■ What you need to do
Below are several entries. Transcribe exactly those lines that fall from the one with "destruct (iblock_no i Hi)" through the one with "x, Decision (P", end lines included.

Extracted records
* * * * * * * * *

(* ===== verification/Rootfs.v ===== *)
(** * The kernel on a fresh file system

    Putting mkfs (Mkfs.v, Mkimage.v) and the kernel's file system (Blocks.v,
    Content.v, Dir.v) together: a kernel whose root device is an image made by
    mkfs locks the inode of a file, [ilock] loading it from the disk, and
    reads exactly the bytes mkfs was given. *)

From S2P Require Import Prelude Params Kernel Spinlock StringC Kalloc Vm Proc Sleeplock Bio Log Crash Transaction Uart Printf Fs Mkfs Mkimage Blocks Balloc Content Writei Dir Namei.
Notation view := Blocks.view.

(** ** A disk that shows an image *)
Definition image_view (im : list (list Z)) (x : Z) : list Z := if decide (0 <= x < FSSIZE) then sec im x else zero_block.

Lemma mkfs_geometry : geometry Mkfs.sb 46.
Proof.
  split; [vm_compute; intuition congruence|vm_compute; done|]. intros i Hi. change (sb_ninodes Mkfs.sb) with 200 in Hi.
  destruct (iblock_no i Hi) as [-> H]. change (sb_bmapstart Mkfs.sb) with 45. lia.
Qed.

Lemma NoDup_filter_inj {A} (P : A -> Prop) `{forall x, Decision (P x)} (f : nat -> A) l : forall i j, i ∈ l -> j ∈ l ->
  NoDup l -> NoDup (filter P (f <$> l)) -> P (f i) -> f i = f j -> i = j.
Proof.
  induction l as [|a l IH]; intros i j Hi Hj Hl Hn Hp E; [by apply elem_of_nil in Hi|]. apply NoDup_cons in Hl as [Ha Hl]. rewrite fmap_cons in Hn.
  assert (Hsub : forall x, x ∈ l -> P (f x) -> f x ∈ filter P (f <$> l)).
  { intros x Hx Hpx. apply list_elem_of_filter. split; [done|]. by apply list_elem_of_fmap_2. }
  apply elem_of_cons in Hi as [->|Hi], Hj as [->|Hj]; [done| | |].
  - exfalso. rewrite filter_cons_True in Hn by done. apply NoDup_cons in Hn as [Hn _]. apply Hn. rewrite E. apply Hsub; [done|by rewrite <- E].
  - exfalso. rewrite E in Hp. rewrite filter_cons_True in Hn by done. apply NoDup_cons in Hn as [Hn _]. apply Hn. rewrite <- E. apply Hsub; [done|by rewrite E].
  - apply IH; try done. destruct (decide (P (f a))); [rewrite filter_cons_True in Hn by done; by apply NoDup_cons in Hn as [_ Hn]|by rewrite filter_cons_False in Hn].
Qed.

Section Image.
Variables (im : list (list Z)) (C : tree).
Hypothesis GI : good_image im C.
Let V := image_view im.
Let HV : forall x, V x = if decide (0 <= x < FSSIZE) then sec im x else zero_block.
Proof. done. Qed.
Hypothesis Hfits : nmeta + Z.of_nat (blocks C) <= FSSIZE.

Lemma image_vok : vok Mkfs.sb 46 V.
Proof.
  split.
  - intros x. rewrite HV. case_decide as Hx; [|done]. destruct (gi_shape _ _ GI) as [Hl Hs]. unfold sec.
    destruct (lookup_lt_is_Some_2 im (Z.to_nat x)) as [b Hb]; [change FSSIZE with 2000 in *; lia|]. rewrite Hb. cbn. by apply (Forall_lookup_1 _ _ _ _ Hs Hb).
  - intros a Ha. unfold is_free. rewrite HV. rewrite decide_True by (change (sb_bmapstart Mkfs.sb) with 45; change FSSIZE with 2000; lia).
    rewrite (gi_bitmap _ _ GI) by (change FSSIZE with 2000; lia). apply Z.leb_gt. change nmeta with 46. lia.
Qed.

Section Inode.
Variables (k : nat) (ty : Z) (c : list Z) (q : inode).
Hypothesis Hk : C !! k = Some (ty, c).
Let d := kinode im (Z.of_nat (S k)).
Hypothesis Hq : i_addrs q = di_addrs d /\ i_size q = di_size d.
Hypothesis Hsz : 0 <= di_size d <= MAXFILE * BSIZE /\ nb (Z.to_nat (di_size d)) = nb (length c).

Lemma kused_part : exists X Y, X ++ kused im d ++ Y ≡ₚ seqZ nmeta (Z.of_nat (blocks C)).
Proof.
  assert (Hl : (k < length C)%nat) by (by eapply lookup_lt_Some).
  exists (concat (map (fun i => kused im (kinode im (Z.of_nat (S i)))) (seq 0 k))), (concat (map (fun i => kused im (kinode im (Z.of_nat (S i)))) (seq (S k) (length C - S k)))).
  rewrite <- (gi_blocks _ _ GI). replace (length C) with (k + (1 + (length C - S k)))%nat at 2 by lia.
  rewrite !seq_app, !map_app, !concat_app. cbn [seq map concat]. rewrite app_nil_r, Nat.add_0_l. by rewrite (Nat.add_1_r k).
Qed.
Lemma kused_data a : a ∈ kused im d -> 46 <= a < nmeta + Z.of_nat (blocks C).
Proof.
  intros Ha. destruct kused_part as (X & Y & E). assert (Hin : a ∈ seqZ nmeta (Z.of_nat (blocks C))).
  { rewrite <- E. apply elem_of_app. right. apply elem_of_app. by left. }
  apply elem_of_seqZ in Hin. change nmeta with 46 in *. lia.
Qed.
Lemma kused_NoDup : NoDup (kused im d).
Proof.
  destruct kused_part as (X & Y & E). assert (Hn : NoDup (X ++ kused im d ++ Y)) by (rewrite E; apply NoDup_seqZ).
  apply NoDup_app in Hn as (_ & _ & Hn). by apply NoDup_app in Hn as (Hn & _).
Qed.

Lemma ind_kind : ind q = aget 0 (di_addrs d) NDIRECT.
Proof. unfold ind. by rewrite (proj1 Hq). Qed.
Lemma ind_used : ind q <> 0 -> ind q ∈ kused im d.
Proof. intros Hn. apply list_elem_of_filter. split; [done|]. apply elem_of_app. right. rewrite ind_kind. by apply list_elem_of_singleton. Qed.
Lemma image_addr bn : in_file bn -> blk_addr V q bn = kaddr im d (Z.to_nat bn).
Proof.
  intros Hb. unfold in_file in Hb. change MAXFILE with 268 in Hb. unfold blk_addr, kaddr. rewrite <- ind_kind. change NDIRECT with 12. rewrite (proj1 Hq).
  destruct (Z.ltb_spec bn 12); [rewrite decide_True by lia; by rewrite Z2Nat.id by lia|]. rewrite decide_False by lia.
  destruct (Z.eqb_spec (ind q) 0) as [E|E]; [by rewrite decide_True|]. rewrite decide_False by done. rewrite Z2Nat.id by lia.
  pose proof (kused_data _ (ind_used E)). rewrite HV, decide_True; [done|]. change FSSIZE with 2000 in *. lia.
Qed.
Lemma addr_there bn : in_file bn -> blk_addr V q bn <> 0 <-> (Z.to_nat bn < kblocks d)%nat.
Proof.
  intros Hb. rewrite image_addr by done. unfold in_file in Hb. change MAXFILE with 268 in Hb.
  pose proof (gi_addrs _ _ GI k ty c Hk (Z.to_nat bn) ltac:(lia)) as E. fold d in E. rewrite E. unfold kblocks. by rewrite (proj2 Hsz).
Qed.
Lemma addr_used bn : in_file bn -> blk_addr V q bn <> 0 -> blk_addr V q bn ∈ kused im d.
Proof.
  intros Hb Hn. apply list_elem_of_filter. split; [done|]. apply elem_of_app. left. rewrite image_addr by done. apply list_elem_of_fmap_2, elem_of_seq.
  apply (addr_there bn Hb) in Hn. lia.
Qed.

Lemma image_iwf : iwf Mkfs.sb 46 V q.
Proof.
  pose proof kused_NoDup as Hnd. unfold kused in Hnd. rewrite filter_app in Hnd. apply NoDup_app in Hnd as (Hnd & Hap & _).
  split.
  - rewrite (proj1 Hq). done.
  - rewrite (proj2 Hq). apply Hsz.
  - intros a [Hn Ha]. assert (Hin : a ∈ kused im d).
    { destruct Ha as [->|(bn & Hb & <-)]; [by apply ind_used|by apply addr_used]. }
    apply kused_data in Hin. change (sb_size Mkfs.sb) with 2000. change FSSIZE with 2000 in Hfits. change nmeta with 46 in *. split; [lia|].
    unfold is_free. rewrite HV, decide_True by (change (sb_bmapstart Mkfs.sb) with 45; change FSSIZE with 2000; lia).
    rewrite (gi_bitmap _ _ GI) by (change FSSIZE with 2000; lia). apply Z.leb_gt. change nmeta with 46. lia.
  - intros bn bn' Hb Hb' Hn E. assert (Hn' : blk_addr V q bn' <> 0) by congruence. pose proof (proj1 (addr_there bn Hb) Hn). pose proof (proj1 (addr_there bn' Hb') Hn').
    rewrite !image_addr in E by done. rewrite image_addr in Hn by done.
    assert (Z.to_nat bn = Z.to_nat bn') by (apply (NoDup_filter_inj (fun a => a <> 0) (kaddr im d) (seq 0 (kblocks d))); try done; [apply elem_of_seq; lia|apply elem_of_seq; lia|apply NoDup_seq]).
    unfold in_file in Hb, Hb'. lia.
  - intros bn Hb Hi E. assert (Hn : blk_addr V q bn <> 0) by congruence. pose proof (proj1 (addr_there bn Hb) Hn). apply (Hap (ind q)).
    + rewrite <- E. apply list_elem_of_filter. split; [done|]. rewrite image_addr by done. apply list_elem_of_fmap_2, elem_of_seq. lia.
    + rewrite <- ind_kind. rewrite filter_cons_True by done. apply elem_of_cons. by left.
  - intros bn H0 Hlt. rewrite (proj2 Hq) in Hlt. assert (Hb : in_file bn) by (unfold in_file; destruct Hsz; change MAXFILE with 268 in *; change BSIZE with 1024 in *; lia).
    apply addr_there; [done|]. unfold kblocks, nb. change BSIZE with 1024 in Hlt. apply Nat.div_lt_upper_bound || idtac.
    apply (Nat.lt_le_trans _ (S (Z.to_nat bn))); [lia|]. apply Nat.div_le_lower_bound; lia.
Qed.

(** The bytes of the inode are the content decoded from the image. *)
Lemma image_blocks j : (j <= kblocks d)%nat -> frange V q 0 (1024 * Z.of_nat j) = concat (map (fun bn => kblock im (kaddr im d bn)) (seq 0 j)).
Proof.
  induction j as [|j IH]; intros Hj; [done|]. replace (1024 * Z.of_nat (S j)) with (1024 * Z.of_nat j + 1024) by lia. rewrite frange_app, IH by lia.
  rewrite seq_S, map_app, concat_app. cbn [map concat]. rewrite app_nil_r, Nat.add_0_l, Z.add_0_l. f_equal.
  assert (Hb : in_file (Z.of_nat j)).
  { unfold in_file. change MAXFILE with 268. destruct Hsz as [Hs _]. change (MAXFILE * BSIZE) with 274432 in Hs. unfold kblocks, nb in Hj.
    assert ((Z.to_nat (di_size d) + 1023) / 1024 < 269)%nat by (apply Nat.div_lt_upper_bound; lia). lia. }
  assert (Hdiv : 1024 * Z.of_nat j / BSIZE = Z.of_nat j) by (change BSIZE with 1024; rewrite Z.mul_comm; by apply Z.div_mul).
  assert (Hmod : (1024 * Z.of_nat j) mod BSIZE = 0) by (change BSIZE with 1024; rewrite Z.mul_comm; by apply Z_mod_mult).
  assert (Hn : blk_addr V q (Z.of_nat j) <> 0) by (apply addr_there; [done|lia]). pose proof (kused_data _ (addr_used _ Hb Hn)) as Hr.
  rewrite frange_block; [|lia|rewrite Hmod; change BSIZE with 1024; lia|apply image_vok]. rewrite Hdiv, Hmod.
  rewrite HV, decide_True by (change FSSIZE with 2000 in *; lia). rewrite image_addr, Nat2Z.id in Hn |- * by done. unfold kblock. rewrite decide_False by done.
  pose proof (vo_len _ _ _ image_vok (blk_addr V q (Z.of_nat j))) as Hl. rewrite HV, decide_True, image_addr, Nat2Z.id in Hl by (done || (change FSSIZE with 2000 in *; lia)).
  rewrite <- (slice_all (sec im _)) at 2. by rewrite Hl.
Qed.
Lemma image_bytes : file_bytes V q = kcontent im d.
Proof.
  unfold file_bytes, kcontent. rewrite <- image_blocks by done. rewrite (proj2 Hq).
  assert (Hle : di_size d <= 1024 * Z.of_nat (kblocks d)).
  { unfold kblocks, nb. pose proof (Nat.div_mod_eq (Z.to_nat (di_size d) + 1023) 1024). pose proof (Nat.mod_upper_bound (Z.to_nat (di_size d) + 1023) 1024 ltac:(lia)). lia. }
  pose proof (frange_slice V q (1024 * Z.of_nat (kblocks d)) 0 (di_size d) ltac:(lia) ltac:(lia)) as E. rewrite Z.min_l in E by lia. rewrite E. done.
Qed.
End Inode.
End Image.

Lemma image_dinode im inum : 0 <= inum < 200 -> disk_inode Mkfs.sb (image_view im) inum = kinode im inum.
Proof.
  intros Hi. unfold disk_inode, kinode, ino, image_view. destruct (iblock_no inum Hi) as [-> Hb]. by rewrite decide_True by (change FSSIZE with 2000; lia).
Qed.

* * * * * * * * *

■ Output of the exercise
  destruct (iblock_no i Hi) as [-> H]. change (sb_bmapstart Mkfs.sb) with 45. lia.
Qed.

Lemma NoDup_filter_inj {A} (P : A -> Prop) `{forall x, Decision (P x)} (f : nat -> A) l : forall i j, i ∈ l -> j ∈ l ->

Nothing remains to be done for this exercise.